EXERCISE DETAILS
Lines from the start of the data through the line containing "unfold touch. by rewrite Hno." must be given again exactly. Leave the others out.

INPUT DATA

Lemma for_found_exact items l n l' k :
  NoDup (message_ref <$> l) →
  for_found (λ i, owned w (m i)) f items l n = (l', Some k) →
  l' = touch items <$> l
  ∧ k = n + Z.of_nat (length (filter (λ r, is_Some (item_for w m items r)) l)).
Proof.
  revert l n; induction items as [|i items IH]; intros l n Hnd; cbn [for_found].
  { intros [= <- <-]. assert (Hno : ∀ r : row, item_for w m [] r = None)
      by (intros r; unfold item_for; by destruct (decide _)).
    split.
    - symmetry. rewrite <-(list_fmap_id l) at 2. apply list_fmap_ext. intros j r _.
      unfold touch. by rewrite Hno.
    - assert (filter (λ r, is_Some (item_for w m [] r)) l = []) as ->; [|cbn; lia].
      induction l as [|r l IHl]; [done|]. rewrite filter_cons_False; [|rewrite Hno; by intros []].
      apply IHl. by apply NoDup_cons in Hnd as [_ ?]. }
  destruct (find_update _ _ _) as [[l1 o]|] eqn:E.
  - apply find_update_Some in E as (la & r & lb & r' & -> & Hp & Hr & -> & Hla).
    destruct o as [[]|]; [|done]. destruct (Hf _ _ _ _ Hr) as [Href Hun].
    specialize (Hun eq_refl). rewrite fmap_app, fmap_cons in Hnd.
    intros HH. apply IH in HH as [-> ->];
      [|by rewrite fmap_app, fmap_cons, Href].
    assert (Hoth : ∀ x, x ∈ la ++ lb → item_for w m (i :: items) x = item_for w m items x).
    { intros x Hx. rewrite item_for_cons, decide_False; [done|].
      intros [Hxr _]%owned_spec. apply owned_spec in Hp as [Hrr _].
      apply NoDup_app in Hnd as (_ & Hd & [Hnb _]%NoDup_cons).
      apply elem_of_app in Hx as [Hx|Hx].
      - apply (Hd (message_ref x)); [by apply list_elem_of_fmap_2|]. rewrite Hxr, <-Hrr. by left.
      - apply Hnb. rewrite Hrr, <-Hxr. by apply list_elem_of_fmap_2. }
    assert (Htouch : ∀ x, x ∈ la ++ lb → touch (i :: items) x = touch items x)
      by (intros x Hx; unfold touch; by rewrite Hoth).
    assert (Hri : item_for w m (i :: items) r = Some i)
      by (by rewrite item_for_cons, decide_True).
    assert (Hr'n : item_for w m items r' = None)
      by (unfold item_for; by rewrite decide_False by congruence).
    split.
    + rewrite !fmap_app, !fmap_cons. f_equal; [|f_equal].
      * apply list_fmap_ext. intros j x Hx%list_elem_of_lookup_2. symmetry. apply Htouch.
        apply elem_of_app. by left.
      * rewrite touch_unlocked by done. unfold touch. by rewrite Hri, Hr.
      * apply list_fmap_ext. intros j x Hx%list_elem_of_lookup_2. symmetry. apply Htouch.
        apply elem_of_app. by right.
    + assert (Hfl : ∀ l0 : list row, (∀ x, x ∈ l0 → x ∈ la ++ lb) →
        filter (λ r : row, is_Some (item_for w m (i :: items) r)) l0
        = filter (λ r : row, is_Some (item_for w m items r)) l0).
      { clear -Hoth. induction l0 as [|x l0 IHl]; intros Hl; [done|]. rewrite !filter_cons.
        rewrite Hoth by (apply Hl; by left). rewrite IHl by (intros; apply Hl; by right). done. }
      rewrite !filter_app, !length_app, !filter_cons.
      rewrite (decide_True (P:=is_Some (item_for w m (i :: items) r))) by eauto.
      rewrite (decide_False (P:=is_Some (item_for w m items r'))) by (rewrite Hr'n; by intros []).
      rewrite !Hfl by set_solver. cbn [length]. lia.
  - apply find_update_None in E. rewrite Forall_forall in E.
    assert (Hoth : ∀ x, x ∈ l → item_for w m (i :: items) x = item_for w m items x).
    { intros x Hx. rewrite item_for_cons, decide_False; [done|]. by rewrite (E _ Hx). }
    intros HH. apply IH in HH as [-> ->]; [|done]. split.
    + apply list_fmap_ext. intros j x Hx%list_elem_of_lookup_2. unfold touch. by rewrite Hoth.
    + f_equal. f_equal. clear -Hoth. induction l as [|x l IHl]; [done|]. rewrite !filter_cons.
      rewrite Hoth by (by left).
      assert (IHl' := IHl (λ x Hx, Hoth x (proj2 (elem_of_cons _ _ _) (or_intror Hx)))).
      destruct (decide _); cbn; by rewrite IHl'.
Qed.
End exact.

(** ** Properties *)

(** Rows the caller reports and still holds. *)
Definition completes (w : WorkerId.t) (items : list CompletedMessage.t) (r : row) : Prop :=
  locked_by r = Some w ∧ CompletedMessage.new (message_ref r) ∈ items.
Global Instance completes_dec w items r : Decision (completes w items r).
Proof. unfold completes. apply _. Defined.

Lemma item_for_completes w items r :
  is_Some (item_for w CompletedMessage.message items r) ↔ completes w items r.
Proof.
  unfold item_for, completes. destruct (decide (locked_by r = Some w)); [|split; [by intros []|by intros []]].
  rewrite fmap_is_Some. split.
  - intros [[j i] (Hj & Hm & _)%list_find_Some]. split; [done|].
    apply list_elem_of_lookup_2 in Hj. rewrite <-Hm. by destruct i.
  - intros [_ Hin]. apply list_find_elem_of with (x := CompletedMessage.new (message_ref r));
      done.
Qed.

Section props.
Context `{TimeRange}.

(** C12 [functional] A successful [acquire] hands out exactly the first claimable rows in
    [(available_at, sequence)] order, at most [batch_size] of them and fewer only when
    no other row was claimable; each is returned as it is now stored, leased to the
    worker until [now + lease] and otherwise unchanged (no attempt is consumed), no
    other row changes, and nothing is reported as poisoned. *)
Theorem acquire_spec (req : AcquireRequest.t) (s s' : Inner) (b : AcquiredBatch.t)
    (Hi : inv s) (Hrun : try_acquire req s = (s', Some (Ok b))) :
  let lease_it := with_lease (Some (AcquireRequest.worker req))
                    (Some (now s + AcquireRequest.lease req)) in
  ∃ claimed, claims (rows s) (now s) (Z.to_nat (AcquireRequest.batch_size req)) claimed
    ∧ AcquiredBatch.records b = lease_it <$> claimed ∧ AcquiredBatch.poisoned b = []
    ∧ rows s' = (λ r, if decide (r ∈ claimed) then lease_it r else r) <$> rows s.
Proof.
  destruct (acquire_claims _ _ _ _ (inv_NoDup _ Hi) Hrun) as (claimed & Hc & -> & Hr & _).
  by exists claimed.
Qed.

(** C18 [functional] When the rows have distinct references, a successful [complete] publishes exactly
    the rows the worker still holds and reports - each is marked published now, charged
    one attempt and unlocked - leaves every other row as it was, and answers how many
    those are; a lost lease is a shortfall, not an error. *)
Theorem complete_exact (w : WorkerId.t) (items : list CompletedMessage.t) (s s' : Inner) (k : Z)
    (Hrefs : NoDup (message_ref <$> rows s))
    (Hrun : try_complete w items s = (s', Some (Ok k))) :
  rows s' = (λ r, if decide (completes w items r) then completed (now s) r else r) <$> rows s
  ∧ k = Z.of_nat (length (filter (completes w items) (rows s))).
Proof.
  unfold try_complete, take_fail_next_complete, guarded in Hrun.
  destruct (fail_next_complete _); [|done].
  destruct (take_injected_failure _) as [s1 [|]] eqn:E in Hrun; [done|].
  apply take_injected_failure_data in E as (Hr & _ & Hn). cbn in Hr, Hn.
  unfold by_id in Hrun. rewrite Hr, Hn in Hrun.
  destruct (for_found _ _ _ _ _) as [l o] eqn:E.
  destruct o as [k'|]; cbn in Hrun; [|done]. injection Hrun as <- <-.
  apply for_found_exact in E as [-> ->]; [|intros ???? [= <- <-]; by split|done].
  split.
  - cbn. apply list_fmap_ext. intros j r _. unfold touch.
    destruct (item_for w _ items r) eqn:Ei.
    + rewrite decide_True; [done|]. apply item_for_completes. rewrite Ei. eauto.
    + rewrite decide_False; [done|]. rewrite <-item_for_completes, Ei. by intros [].
  - rewrite Z.add_0_l. do 2 f_equal. clear. induction (rows s) as [|r l IH]; [done|].
    rewrite !filter_cons, IH. destruct (decide (is_Some _)) as [Hs|Hs];
      rewrite item_for_completes in Hs; first [by rewrite decide_True|by rewrite decide_False].
Qed.

(** Calls a worker makes under its own lease guard. *)
Definition issued_by (w : WorkerId.t) (o : op) : Prop :=
  match o with
  | OComplete w' _ | OFail w' _ | ORelease w' _ | OExtend w' _ _ => w' = w
  | _ => False
  end.

Lemma live_lease_stuck t o w u r :
  row_wf t r → locked_by r = Some w → locked_until r = Some u → t ≤ u → ¬ issued_by w o →
  (∀ r', ¬ edge t o r r') ∧ ¬ removable t o r.
Proof.
  intros Hwf Hw Hu Htu Hni.
  assert (pending r) as [Hp Hd] by (eapply wf_locked_pending; [done|congruence]). split.
  - intros r' He. destruct He as [? ? ? Hc| | | | |? ? Hs|]; cbn in Hni; try congruence.
    + apply is_claimable_spec in Hc as (_&_&Hl&_). specialize (Hl _ Hu). lia.
    + apply sweepable_spec in Hs as (_&Hl&_). unfold lease_is_free in Hl. rewrite Hu in Hl.
      apply Z.ltb_lt in Hl. lia.
  - destruct o; cbn; try (by intros []).
    intros [(?&?&_&?&_)|(?&?&_&?&_)]; congruence.
Qed.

TASK ANSWER
Lemma for_found_exact items l n l' k :
  NoDup (message_ref <$> l) →
  for_found (λ i, owned w (m i)) f items l n = (l', Some k) →
  l' = touch items <$> l
  ∧ k = n + Z.of_nat (length (filter (λ r, is_Some (item_for w m items r)) l)).
Proof.
  revert l n; induction items as [|i items IH]; intros l n Hnd; cbn [for_found].
  { intros [= <- <-]. assert (Hno : ∀ r : row, item_for w m [] r = None)
      by (intros r; unfold item_for; by destruct (decide _)).
    split.
    - symmetry. rewrite <-(list_fmap_id l) at 2. apply list_fmap_ext. intros j r _.
      unfold touch. by rewrite Hno.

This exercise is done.